4. Invest with a purpose—don't let anybody tell you what to invest in before knowing what you're investing for.
5. Some of my clients enjoy "playing the stock market". If you are so compelled, carve out 3-5% of your portfolio (NEVER MORE THAN THAT!) and go to town, but if you lose it all, the game's up.

*That’s Exchange-Traded Fund, for us liberal arts majors.



Okay, time to get schooled on the fiduciary versus suitability standard (it’s not as complicated as it sounds).

“What I'm about to tell you may blow your mind,” says Malani. “Most of Wall Street operates under the suitability standard which states that if the product or investment suits the client's needs, you can advise them to buy it, even if it's not the most cost effective choice (i.e. pays the financial advisor a big fat commission). The fiduciary standard—which is what Stash operates under—says you have to treat the client like your mom, and unless you're a total jerk, you'd pick the best possible investment (taking cost into consideration) for your client or your mom.”

So basically, if you’re going the more traditional investing route, be skeptical of what’s being recommended.

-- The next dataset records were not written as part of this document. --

Definition exec_sw (i : sw_insn) (s : Registers * words) : option (Registers * words) :=
  let (r, m) := s in
  match i with
  | Pusha => push_all [eax r; ecx r; edx r; ebx r; esp r; ebp r; esi r; edi r] s
  | Pushf => sw_push (eflags r) s
  | Popf => '(v, s) ← sw_pop s; Some (with_eflags v (fst s), snd s)
  | Push g => sw_push (get_gpr g r) s
  | Pop g => '(v, s) ← sw_pop s; Some (set_gpr g v (fst s), snd s)
  | Load off b dst => v ← ld (u32 (get_gpr b r + off)) m; Some (set_gpr dst v r, m)
  | Store src off b => m ← st (u32 (get_gpr b r + off)) (get_gpr src r) m; Some (r, m)
  | Add_imm v g => Some (set_gpr g (u32 (get_gpr g r + v)) r, m)
  | Get_cr3 => Some (set_gpr Eax (cr3 r) r, m)
  | Set_cr3 => Some (with_cr3 (eax r) r, m)
  | Xchg_top_eax => v ← ld (esp r) m; m ← st (esp r) (eax r) m; Some (set_gpr Eax v r, m)
  | Ret => '(v, s) ← sw_pop s; Some (with_eip v (fst s), snd s)
  end.
Fixpoint exec_all_sw (l : list sw_insn) (s : Registers * words) : option (Registers * words) :=
  match l with [] => Some s | i :: l => s ← exec_sw i s; exec_all_sw l s end.

(** ** The code: saving in the first object, loading from the second, changing the stack *)

Definition save_code : list sw_insn :=
  [Pusha; Pushf; Get_cr3; Push Eax;
   Load 44 Esp Eax; Store Ebx 4 Eax; Store Ecx 8 Eax; Store Edx 12 Eax; Store Esi 16 Eax; Store Edi 20 Eax;
   Load 36 Esp Ebx; Load 40 Esp Ecx; Load 20 Esp Edx; Add_imm 4 Edx; Load 16 Esp Esi; Load 4 Esp Edi;
   Store Ebx 0 Eax; Store Edx 24 Eax; Store Esi 28 Eax; Store Ecx 32 Eax; Store Edi 36 Eax;
   Pop Ebx; Store Ebx 40 Eax; Push Ebx].
Definition load_code : list sw_insn :=
  [Load 48 Esp Eax; Load 4 Eax Ebx; Load 8 Eax Ecx; Load 12 Eax Edx; Load 16 Eax Esi; Load 20 Eax Edi; Load 28 Eax Ebp;
   Push Eax; Load 36 Eax Eax; Push Eax; Popf; Pop Eax].
Definition change_code : list sw_insn :=
  [Load 24 Eax Esp; Push Eax; Load 40 Eax Eax; Set_cr3; Pop Eax; Push Eax; Load 32 Eax Eax; Xchg_top_eax; Load 0 Eax Eax; Ret].
Definition switch_task_code : list sw_insn := save_code ++ load_code ++ change_code.

(** ** Specification *)

(** [Registers] at an address. *)
Definition regs_at (m : words) (a : Z) (r : Registers) : Prop :=
  m !! a = Some (eax r) ∧ m !! (a + 4) = Some (ebx r) ∧ m !! (a + 8) = Some (ecx r) ∧ m !! (a + 12) = Some (edx r) ∧
  m !! (a + 16) = Some (esi r) ∧ m !! (a + 20) = Some (edi r) ∧ m !! (a + 24) = Some (esp r) ∧ m !! (a + 28) = Some (ebp r) ∧
  m !! (a + 32) = Some (eip r) ∧ m !! (a + 36) = Some (eflags r) ∧ m !! (a + 40) = Some (cr3 r).
(** What a call of [switch_task] goes on with: the return address, and the stack without it. *)
Definition resumes (r : Registers) (ret : Z) : Registers := with_eip ret (set_gpr Esp (esp r + 4) r).
(** Words of memory that exist. *)
Definition mapped (m : words) (lo hi : Z) : Prop := ∀ a, lo ≤ a < hi → a mod 4 = 0 → is_Some (m !! a).

(** ** Lemmas *)

Lemma aligned_plus a k : a mod 4 = 0 → k mod 4 = 0 → (a + k) mod 4 = 0.
Proof. intros. Z.div_mod_to_equations. lia. Qed.
Lemma mapped_insert m lo hi a v : mapped m lo hi → mapped (<[a := v]> m) lo hi.
Proof. intros Hm b Hb Hb4. destruct (decide (a = b)) as [->|]; [by rewrite lookup_insert_eq|]. rewrite lookup_insert_ne by done. by apply Hm. Qed.
Lemma ld_ok a m v : a mod 4 = 0 → m !! a = Some v → ld a m = Some v.
Proof. unfold ld. intros ->. done. Qed.
Lemma st_ok a v m : a mod 4 = 0 → is_Some (m !! a) → st a v m = Some (<[a := v]> m).
Proof. unfold st. by intros -> [w ->]. Qed.
Lemma run_cons i l s : exec_all_sw (i :: l) s = s ← exec_sw i s; exec_all_sw l s.
Proof. done. Qed.
Lemma run_app l1 l2 s : exec_all_sw (l1 ++ l2) s = s ← exec_all_sw l1 s; exec_all_sw l2 s.
Proof. revert s. induction l1 as [|i l1 IH]; intros s; [done|]. cbn [app exec_all_sw]. destruct (exec_sw i s); [apply IH|done]. Qed.

Lemma push_ok v r m a : u32 (esp r - 4) = a → a mod 4 = 0 → is_Some (m !! a) → sw_push v (r, m) = Some (set_gpr Esp a r, <[a := v]> m).
Proof. intros E Ha Hm. unfold sw_push. cbn [fst snd]. rewrite E, st_ok by done. done. Qed.
Lemma exec_load off b dst r m a v : u32 (get_gpr b r + off) = a → a mod 4 = 0 → m !! a = Some v →
  exec_sw (Load off b dst) (r, m) = Some (set_gpr dst v r, m).
Proof. intros E Ha Hm. unfold exec_sw. by rewrite E, (ld_ok _ _ v). Qed.
Lemma exec_store off b src r m a : u32 (get_gpr b r + off) = a → a mod 4 = 0 → is_Some (m !! a) →
  exec_sw (Store src off b) (r, m) = Some (r, <[a := get_gpr src r]> m).
Proof. intros E Ha Hm. unfold exec_sw. by rewrite E, st_ok. Qed.
Lemma exec_push g r m a : u32 (esp r - 4) = a → a mod 4 = 0 → is_Some (m !! a) →
  exec_sw (Push g) (r, m) = Some (set_gpr Esp a r, <[a := get_gpr g r]> m).
Proof. apply push_ok. Qed.
Lemma exec_pop g r m a v a' : esp r = a → u32 (a + 4) = a' → a mod 4 = 0 → m !! a = Some v →
  exec_sw (Pop g) (r, m) = Some (set_gpr g v (set_gpr Esp a' r), m).
Proof. intros <- <- Ha Hm. unfold exec_sw, sw_pop. cbn [fst snd]. by rewrite (ld_ok _ _ v). Qed.

Lemma exec_popf r m a v a' : esp r = a → u32 (a + 4) = a' → a mod 4 = 0 → m !! a = Some v →
  exec_sw Popf (r, m) = Some (with_eflags v (set_gpr Esp a' r), m).
Proof. intros <- <- Ha Hm. unfold exec_sw, sw_pop. cbn [fst snd]. by rewrite (ld_ok _ _ v). Qed.
Lemma exec_ret r m a v a' : esp r = a → u32 (a + 4) = a' → a mod 4 = 0 → m !! a = Some v →
  exec_sw Ret (r, m) = Some (with_eip v (set_gpr Esp a' r), m).
Proof. intros <- <- Ha Hm. unfold exec_sw, sw_pop. cbn [fst snd]. by rewrite (ld_ok _ _ v). Qed.
Lemma exec_xchg r m a v : esp r = a → a mod 4 = 0 → m !! a = Some v →
  exec_sw Xchg_top_eax (r, m) = Some (set_gpr Eax v r, <[a := eax r]> m).
Proof. intros <- Ha Hm. unfold exec_sw. rewrite (ld_ok _ _ v) by done. cbn [mbind option_bind]. by rewrite st_ok by (done || by eexists). Qed.

(** The registers of the state are a record, so that these compute. *)
Ltac regs_cbv :=
  cbv [mbind option_bind set_gpr get_gpr with_eip with_eflags with_cr3 resumes fst snd eax ebx ecx edx esi edi esp ebp eip eflags cr3].
Ltac word_at := first [done | by apply aligned_plus].
Ltac is_mapped :=
  match goal with
  | Hm : mapped ?m ?lo ?hi |- is_Some (?n !! _) =>
      let X := fresh in assert (mapped n lo hi) as X by (repeat apply mapped_insert; exact Hm); apply X; [lia|word_at]
  end.
Ltac address := cbv [get_gpr eax ebx ecx edx esi edi esp ebp]; rewrite ?u32_small by lia; lia.
Ltac found := rewrite ?lookup_insert_ne by lia; first [assumption | apply lookup_insert_eq].
Ltac load_at a v := rewrite run_cons, (exec_load _ _ _ _ _ a v); [regs_cbv|address|word_at|found].
Ltac store_at a := rewrite run_cons, (exec_store _ _ _ _ _ a); [regs_cbv|address|word_at|is_mapped].
Ltac push_at a := rewrite run_cons, (exec_push _ _ _ a); [regs_cbv|address|word_at|is_mapped].
Ltac pop_at a v a' := rewrite run_cons, (exec_pop _ _ _ a v a'); [regs_cbv|address|address|word_at|found].

Ltac pushed a := rewrite (push_ok _ _ _ a); [regs_cbv; cbn [push_all]|address|word_at|is_mapped].

(** The ten words below the return address. *)
Section save.
Context (r : Registers) (m : words) (b : Z) (Hesp : esp r = b + 40) (Hb : 8 ≤ b ∧ b + 52 ≤ 4294967296) (H4 : b mod 4 = 0).
Context (Hmap : mapped m (b - 8) (b + 40)).

Definition saved_words : words :=
  <[b := cr3 r]> (<[b + 4 := eflags r]> (<[b + 8 := edi r]> (<[b + 12 := esi r]> (<[b + 16 := ebp r]> (<[b + 20 := esp r]>
  (<[b + 24 := ebx r]> (<[b + 28 := edx r]> (<[b + 32 := ecx r]> (<[b + 36 := eax r]> m))))))))).
Lemma sw_pushes : exec_all_sw (take 4 save_code) (r, m) = Some (set_gpr Eax (cr3 r) (set_gpr Esp b r), saved_words).
Proof using All.
  unfold saved_words. destruct r as [a bx c d si di sp bp ip fl c3]. cbn [esp] in Hesp. subst sp.
  cbn [take save_code]. rewrite run_cons. regs_cbv. cbn [exec_sw push_all]. regs_cbv.
  pushed (b + 36). pushed (b + 32). pushed (b + 28). pushed (b + 24). pushed (b + 20). pushed (b + 16). pushed (b + 12). pushed (b + 8).
  rewrite run_cons. cbn [exec_sw]. regs_cbv. pushed (b + 4). rewrite run_cons. cbn [exec_sw]. regs_cbv. push_at b. reflexivity.
Qed.
End save.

If someone—be it your banker, your best friend on Wall Street, your parents’ stock broker—is giving you advice, your first course of action is to find out how they are compensated to see if there’s a conflict of interest.

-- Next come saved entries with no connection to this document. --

Definition putchar (c : Z) : M terminal unit :=
  (if c =? 10 then modify (λ t, set_cursor (u32 (terminal_row t + 1)) 0 t)
   else if c =? 8 then
     let* t := get in
     when (0 <? terminal_column t)
       (modify (λ t, set_cursor (terminal_row t) (terminal_column t - 1) t) ;;;
        let* t := get in
        st_cell (terminal_row t * VGA_WIDTH + terminal_column t) 0)
   else
     let* t := get in
     terminal_putentryat c (terminal_color t) (terminal_column t) (terminal_row t) ;;;
     modify (λ t, set_cursor (terminal_row t) (u32 (terminal_column t + 1)) t) ;;;
     let* t := get in
     when (terminal_column t =? VGA_WIDTH)
       (modify (λ t, set_cursor (u32 (terminal_row t + 1)) 0 t))) ;;;
  let* t := get in
  when (terminal_row t =? VGA_HEIGHT) scroll.

(** ** Specification: a cursor position and a screen *)

Definition screen : Type := Z * (Z → Z).
Definition upd (f : Z → Z) (i v : Z) : Z → Z := λ j, if j =? i then v else f j.

(** Rows move up by one; the last row and the cell behind it become 0. *)
Definition scrolled (f : Z → Z) : Z → Z := λ i,
  if i <? 1920 then f (i + 80) else if i <=? 2000 then 0 else f i.

Definition putc_spec (color c : Z) (sc : screen) : screen :=
  let '(pos, f) := sc in
  let '(pos, f) :=
    if c =? 10 then ((pos / 80 + 1) * 80, f)
    else if c =? 8 then
      if 0 <? pos mod 80 then (pos - 1, upd f (pos - 1) 0) else (pos, f)
    else (pos + 1, upd f pos (vga_entry c color)) in
  if pos =? 2000 then (1920, scrolled f) else (pos, f).

Definition cells (t : terminal) (i : Z) : Z := default 0 (terminal_buffer t !! Z.to_nat i).

(** Between two calls the cursor is on the screen. *)
Definition terminal_wf (t : terminal) : Prop :=
  0 ≤ terminal_row t < VGA_HEIGHT ∧ 0 ≤ terminal_column t < VGA_WIDTH ∧
  length (terminal_buffer t) = VGA_CELLS.

Record terminal_repr (t : terminal) (sc : screen) : Prop := {
  tr_wf : terminal_wf t;
  tr_pos : sc.1 = terminal_row t * 80 + terminal_column t;
  tr_cells : ∀ i, 0 ≤ i → cells t i = sc.2 i }.

(** ** Lemmas *)

Definition holds (t : terminal) (f : Z → Z) : Prop :=
  length (terminal_buffer t) = VGA_CELLS ∧ ∀ i, 0 ≤ i → cells t i = f i.
(** [t'] differs from [t] in its cells only. *)
Definition same_cursor (t t' : terminal) : Prop :=
  terminal_row t' = terminal_row t ∧ terminal_column t' = terminal_column t ∧
  terminal_color t' = terminal_color t.

Lemma holds_ext t f g : holds t f → (∀ i, 0 ≤ i → f i = g i) → holds t g.
Proof. intros [Hl H] Hfg. split; [done|]. intros i Hi. rewrite H by done. auto. Qed.
(* ===== verification/Descriptors.v ===== *)
(** * Descriptor tables (src/gdt.c, src/idt.c, src/tss.c)

    The global and interrupt descriptor tables and the task state segment, as
    the packed records of the headers, with the readers the processor applies to
    them (the bit layout of the Intel manual).  The addresses of the tables and
    of the assembly stubs are fixed by the linker: parameters of class
    [Symbols].  So is the room behind the array [gdt], which has three entries while
    [gdt_install] writes six: [gdt_gap] is how many more gates fit there before the
    next object of the image.  A gate that does not fit overwrites that object, which
    C leaves undefined: [Fault]. *)

From S2P Require Import Prelude.

Class Symbols := {
  gdt_addr : Z;
  gdt_gap : nat;
  idt_addr : Z;
  tss_addr : Z;
  isr : Z → Z;
  irq : Z → Z }.

(** ** Data *)

(** [struct gdt_entry] *)
Record gdt_entry := mkGdtEntry {
  limit_low : Z; base_low : Z; base_middle : Z; access : Z; granularity : Z; base_high : Z }.
Definition gdt_entry0 : gdt_entry := mkGdtEntry 0 0 0 0 0 0.
Definition GDT_ENTRY_SIZE : Z := 8.
Definition ENTRY_COUNT : nat := 3.

(** [struct gdt_ptr] and [struct idt_ptr] *)
Record table_ptr := mkTablePtr { ptr_limit : Z; ptr_base : Z }.

(** [struct idt_entry] *)
Record idt_entry := mkIdtEntry { base_lo : Z; sel : Z; always0 : Z; flags : Z; base_hi : Z }.
Definition idt_entry0 : idt_entry := mkIdtEntry 0 0 0 0 0.
Definition IDT_ENTRY_SIZE : Z := 8.

(** [struct tss_struct], without the fields [write_tss] only zeroes. *)
Record tss_struct := mkTss {
  esp0 : Z; ss0 : Z; tss_cs : Z; tss_ss : Z; tss_ds : Z; tss_es : Z; tss_fs : Z; tss_gs : Z;
  iomap_base : Z }.
Definition TSS_SIZE : Z := 104.
Definition KERNEL_DATA_SEG : Z := 0x10.

(** The tables and the registers [lgdt], [lidt] and [ltr] load. [gdt] are the gates from
    address [gdt_addr] to the next object: the [ENTRY_COUNT] of the array, and the [gdt_gap]
    that fit behind it. *)
Record descriptors := mkDescriptors {
  gdt : list gdt_entry; gp : table_ptr;
  idt : list idt_entry; idtp : table_ptr;
  tss_entry : tss_struct;
  gdtr : table_ptr; idtr : table_ptr; tr : Z }.

Definition set_gdt (l : list gdt_entry) (s : descriptors) : descriptors :=
  mkDescriptors l (gp s) (idt s) (idtp s) (tss_entry s) (gdtr s) (idtr s) (tr s).
Definition set_gp (p : table_ptr) (s : descriptors) : descriptors :=
  mkDescriptors (gdt s) p (idt s) (idtp s) (tss_entry s) (gdtr s) (idtr s) (tr s).
Definition set_idt (l : list idt_entry) (s : descriptors) : descriptors :=
  mkDescriptors (gdt s) (gp s) l (idtp s) (tss_entry s) (gdtr s) (idtr s) (tr s).
Definition set_idtp (p : table_ptr) (s : descriptors) : descriptors :=
  mkDescriptors (gdt s) (gp s) (idt s) p (tss_entry s) (gdtr s) (idtr s) (tr s).
Definition set_tss (t : tss_struct) (s : descriptors) : descriptors :=
  mkDescriptors (gdt s) (gp s) (idt s) (idtp s) t (gdtr s) (idtr s) (tr s).
(** [gdt_flush], [idt_load] and [tss_flush] (assembly). *)
Definition gdt_flush : M descriptors unit := modify (λ s,
  mkDescriptors (gdt s) (gp s) (idt s) (idtp s) (tss_entry s) (gp s) (idtr s) (tr s)).
Definition idt_load : M descriptors unit := modify (λ s,
  mkDescriptors (gdt s) (gp s) (idt s) (idtp s) (tss_entry s) (gdtr s) (idtp s) (tr s)).
Definition tss_flush : M descriptors unit := modify (λ s,
  mkDescriptors (gdt s) (gp s) (idt s) (idtp s) (tss_entry s) (gdtr s) (idtr s) 0x2B).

“I think it's crazy that this distinction even exists, no wonder our generation doesn't trust Wall Street!” says Malani.



“I'm glad investment apps are encouraging younger investors to get started. I'd say, it's totally fine to start with an app,” says Malani. “Especially if it automates your savings and investments and keeps you disciplined.”

However, once you hit the $10K-mark in investments, it’s time to start looking at the bigger picture and plan what you’re investing for in the first place.

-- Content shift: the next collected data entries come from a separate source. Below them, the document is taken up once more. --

(* ===== verification/UserMode.v ===== *)
(** * The instructions that go to user mode (asm/tss.asm, userspace/tss.c)

    Two routines build the frame that [iret] pops: [enter_usermode] of asm/tss.asm, which
    the kernel is linked with, and the inline assembly of [switch_to_user_mode] in
    userspace/tss.c, which is not linked. Both are run here instruction by instruction,
    on a stack of words. *)

From S2P Require Import Prelude Memory Common Io Descriptors Irq Faults Drivers Syscall Interrupts.

(** ** The instructions *)

Inductive instr := Cli | Mov_ax (v : Z) | Mov_eax (v : Z) | Mov_segments | Mov_eax_esp | Push (v : Z) | Push_eax | Pushf | Pop_eax | Or_eax (v : Z).
(** The registers in use and the words above [r_esp], the last one pushed first. *)
Record cpu_state := mkCpu { r_eax : Z; r_esp : Z; r_eflags : Z; r_segments : Z; r_stack : list Z }.

Definition push (v : Z) (s : cpu_state) : cpu_state :=
  mkCpu (r_eax s) (u32 (r_esp s - 4)) (r_eflags s) (r_segments s) (u32 v :: r_stack s).
Definition set_r_eax (v : Z) (s : cpu_state) : cpu_state :=
  mkCpu (u32 v) (r_esp s) (r_eflags s) (r_segments s) (r_stack s).
(** [Mov_segments] moves ax to ds, es, fs and gs. *)
Definition exec (i : instr) (s : cpu_state) : option cpu_state :=
  match i with
  | Cli => Some (mkCpu (r_eax s) (r_esp s) (Z.ldiff (r_eflags s) 0x200) (r_segments s) (r_stack s))
  | Mov_ax v => Some (set_r_eax (Z.lor (Z.shiftl (Z.shiftr (r_eax s) 16) 16) (u16 v)) s)
  | Mov_eax v => Some (set_r_eax v s)
  | Mov_segments => Some (mkCpu (r_eax s) (r_esp s) (r_eflags s) (u16 (r_eax s)) (r_stack s))
  | Mov_eax_esp => Some (set_r_eax (r_esp s) s)
  | Push v => Some (push v s)
  | Push_eax => Some (push (r_eax s) s)
  | Pushf => Some (push (r_eflags s) s)
  | Pop_eax =>
      match r_stack s with
      | v :: l => Some (mkCpu v (u32 (r_esp s + 4)) (r_eflags s) (r_segments s) l)
      | [] => None
      end
  | Or_eax v => Some (set_r_eax (Z.lor (r_eax s) v) s)
  end.
Fixpoint exec_all (l : list instr) (s : cpu_state) : option cpu_state :=
  match l with
  | [] => Some s
  | i :: l => s ← exec i s; exec_all l s
  end.
(** [iret] from privilege level 0 to level 3 pops five words; the segment registers have
    sixteen bits. *)
Definition iret (s : cpu_state) : option user_frame :=
  match r_stack s with
  | eip :: cs :: eflags :: esp :: ss :: _ =>
      if cs mod 4 =? 3 then Some (mkUserFrame eip (u16 cs) eflags esp (u16 ss) (r_segments s)) else None
  | _ => None
  end.

(** ** The two routines; [label] is the address they continue at *)

Definition enter_usermode_code (label : Z) : list instr :=
  [Cli; Mov_ax 0x23; Mov_segments; Mov_eax_esp; Push 0x23; Push_eax; Pushf; Pop_eax; Or_eax 0x200; Push_eax; Push 0x1B; Push label].
Definition switch_to_user_mode_code (label : Z) : list instr :=
  [Cli; Mov_ax 0x23; Mov_segments; Mov_eax_esp; Push 0x23; Push_eax; Pushf; Mov_eax 0x200; Push_eax; Push 0x1B; Push label].
Definition to_user (code : Z → list instr) (label : Z) (s : cpu_state) : option user_frame :=
  s ← exec_all (code label) s; iret s.
Definition switch_to_user_mode := to_user switch_to_user_mode_code.

(** ** [set_tss] and [set_kernel_stack] of userspace/tss.c: the type the size is taken of is
    not declared anywhere; with [struct tss_struct] they are those of tss.c. *)

Definition set_tss `{Symbols} (esp : Z) : M descriptors unit :=
  gdt_set_gate 5 tss_addr (u32 (tss_addr + TSS_SIZE)) 0xE9 0x00 ;;;
  modify (Descriptors.set_tss (mkTss esp KERNEL_DATA_SEG 0x0B 0x13 0x13 0x13 0x13 0x13 TSS_SIZE)).

(** ** Theorems *)

(** A word of the processor. *)
Definition word (v : Z) : Prop := 0 ≤ v < 4294967296.
Lemma word_bit v i : word v → 32 ≤ i → Z.testbit v i = false.
Proof.
  intros [H0 H1] Hi. apply Z.bits_above_log2; [done|]. apply Z.lt_le_trans with 32; [|done].
  destruct (decide (v = 0)) as [->|]; [done|]. apply Z.log2_lt_pow2; lia.
Qed.
Lemma word_bits v : 0 ≤ v → (∀ i, 32 ≤ i → Z.testbit v i = false) → u32 v = v.
Proof.
  intros H0 Hb. unfold u32. change 4294967296 with (2 ^ 32). rewrite <-Z.land_ones by lia. apply Z.bits_inj'. intros i Hi.
  rewrite Z.land_spec. destruct (Z.ltb_spec i 32).
  - by rewrite Z.ones_spec_low, andb_true_r by lia.
  - by rewrite Z.ones_spec_high, Hb, andb_false_r by lia.
Qed.

Lemma flags_word f : word f → u32 (Z.ldiff f 0x200) = Z.ldiff f 0x200 ∧ u32 (Z.lor (Z.ldiff f 0x200) 0x200) = Z.lor (Z.ldiff f 0x200) 0x200.
Proof.
  intros Hf. assert (∀ i, 32 ≤ i → Z.testbit (Z.ldiff f 0x200) i = false) as Hb.
  { intros i Hi. by rewrite Z.ldiff_spec, (word_bit f i Hf Hi). }
  assert (0 ≤ Z.ldiff f 0x200) as H0 by (apply Z.ldiff_nonneg; left; apply Hf). split; [by apply word_bits|].
  apply word_bits; [apply Z.lor_nonneg; by split|]. intros i Hi. rewrite Z.lor_spec, Hb, (word_bit 0x200 i) by done. done.
Qed.

Lemma segments_loaded a v : 0 ≤ v < 65536 → u16 (u32 (Z.lor (Z.shiftl (Z.shiftr a 16) 16) (u16 v))) = v.
Proof.
  intros Hv. rewrite (u16_small v) by done. rewrite Z.shiftl_mul_pow2, lor_shifted_low by lia.
  unfold u16, u32. change (2 ^ 16) with 65536. set (y := Z.shiftr a 16). clearbody y. Z.div_mod_to_equations. lia.
Qed.
Ltac run_code :=
  cbv [to_user push set_r_eax exec exec_all iret mbind option_bind r_eax r_esp r_eflags r_segments r_stack].

(** The instructions of asm/tss.asm build the frame of [enter_usermode]. *)
Theorem enter_usermode_runs label s :
  word label → word (r_esp s) → word (r_eflags s) →
  to_user enter_usermode_code label s = Some (enter_usermode label (r_esp s) (r_eflags s)).
Proof.
  destruct s as [a esp f g l]. cbn [r_esp r_eflags]. intros Hl He Hf. destruct (flags_word _ Hf) as [H1 H2]. unfold enter_usermode_code. run_code.
  rewrite H1, H2, H2, !(u32_small esp), (u32_small label) by done. rewrite segments_loaded by lia. reflexivity.
Qed.

(** The ones of userspace/tss.c leave the flags on the stack: what is popped into the stack
    pointer of user mode are the flags of the kernel, and into ss half of its stack
    pointer. *)
Theorem switch_to_user_mode_frame label s :
  word label → word (r_esp s) → word (r_eflags s) →
  switch_to_user_mode label s =
    Some (mkUserFrame label 0x1B 0x200 (Z.ldiff (r_eflags s) 0x200) (u16 (r_esp s)) 0x23).
Proof.
  destruct s as [a esp f g l]. cbn [r_esp r_eflags]. intros Hl He Hf. destruct (flags_word _ Hf) as [H1 _]. unfold switch_to_user_mode, switch_to_user_mode_code. run_code.
  rewrite H1, !(u32_small esp), (u32_small label) by done. rewrite segments_loaded by lia. reflexivity.
Qed.

(** The gate and the segment are those of tss.c. *)
Lemma set_tss_same `{Symbols} esp s : set_tss esp s = write_tss esp s.
Proof. reflexivity. Qed.

Definition cpu0 : cpu_state := mkCpu 0xDEADBEEF 0xC0107F00 0x246 0x10 [].
Lemma enter_usermode_runs_witness :
  to_user enter_usermode_code 0xC0100ABC cpu0 = Some (mkUserFrame 0xC0100ABC 0x1B 0x246 0xC0107F00 0x23 0x23).
Proof. rewrite (enter_usermode_runs 0xC0100ABC cpu0); [reflexivity|by split..]. Defined.
Lemma switch_to_user_mode_frame_witness :
  switch_to_user_mode 0xC0100ABC cpu0 = Some (mkUserFrame 0xC0100ABC 0x1B 0x200 0x46 0x7F00 0x23).
Proof. rewrite (switch_to_user_mode_frame 0xC0100ABC cpu0); [reflexivity|by split..]. Defined.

“Every study under the sun shows that the more you tinker with your portfolio, the worse it does,” says Malani.

During our second Stash meeting, she used the anecdote of the person who panicked post-2008 crash and pulled all their money out of the market, versus the person whose financial advisor held their hand and told them to hang in there—markets go up and go down, and they’ll go back up if you wait. Guess who fared better?

“There are two types of investing—active and passive,” says Malani. “Active means like a mutual fund, where there's a manager or a team of investment managers who are tinkering with the fund to make it have the best possible return. Studies show that the majority of active management does not work. Just buy an ETF, let it ride the ups and downs of the market and you'll do better in the end.”



If you don’t know shit about the stock market but are pretty sure you can make it as an orthopedic surgeon, guess what? You might get a better return if you head to med school with your hard-earned funds and invest in those future doctor dollars. Or (and I know we’ve been edging away from this as a generation of Uber-and-Airbnb addicts), you could consider investing in property. If you’re self-employed or run a small business that’s doing well, then there’s also the option of re-investing your money in yourself if there’s potential to make a solid return (i.e. investing in a kickass new website you can use to get new and higher-paying clients). Then, there’s microfinance.

“Microfinance is a pretty big trend. It's definitely less-conventional,” says Malani. “The basic concept is you make a mini-loan to a person in a third world country—i.e. your loan helps them buy a cow that they can then use to produce milk and sell—and they pay you back with a small return.”



“A favourite quote [of mine] is ‘the difference between rich people and everybody else, is that rich people plan before they need a plan,’” says Malani.

If you’re not a money-savvy person, don’t try to go it alone. It’s a much better investment to build a relationship with someone who does know what they’re doing to help you build a plan tailored to your story and where you see the plot taking you.

“I think our generation sees it as a joke to have a financial advisor, which is obviously very sad. A bunch of old dudes messed it up for us, but we're trying to bring the integrity back to the profession,” says Malani. “If you don't want to make major mistakes, have a pro help.”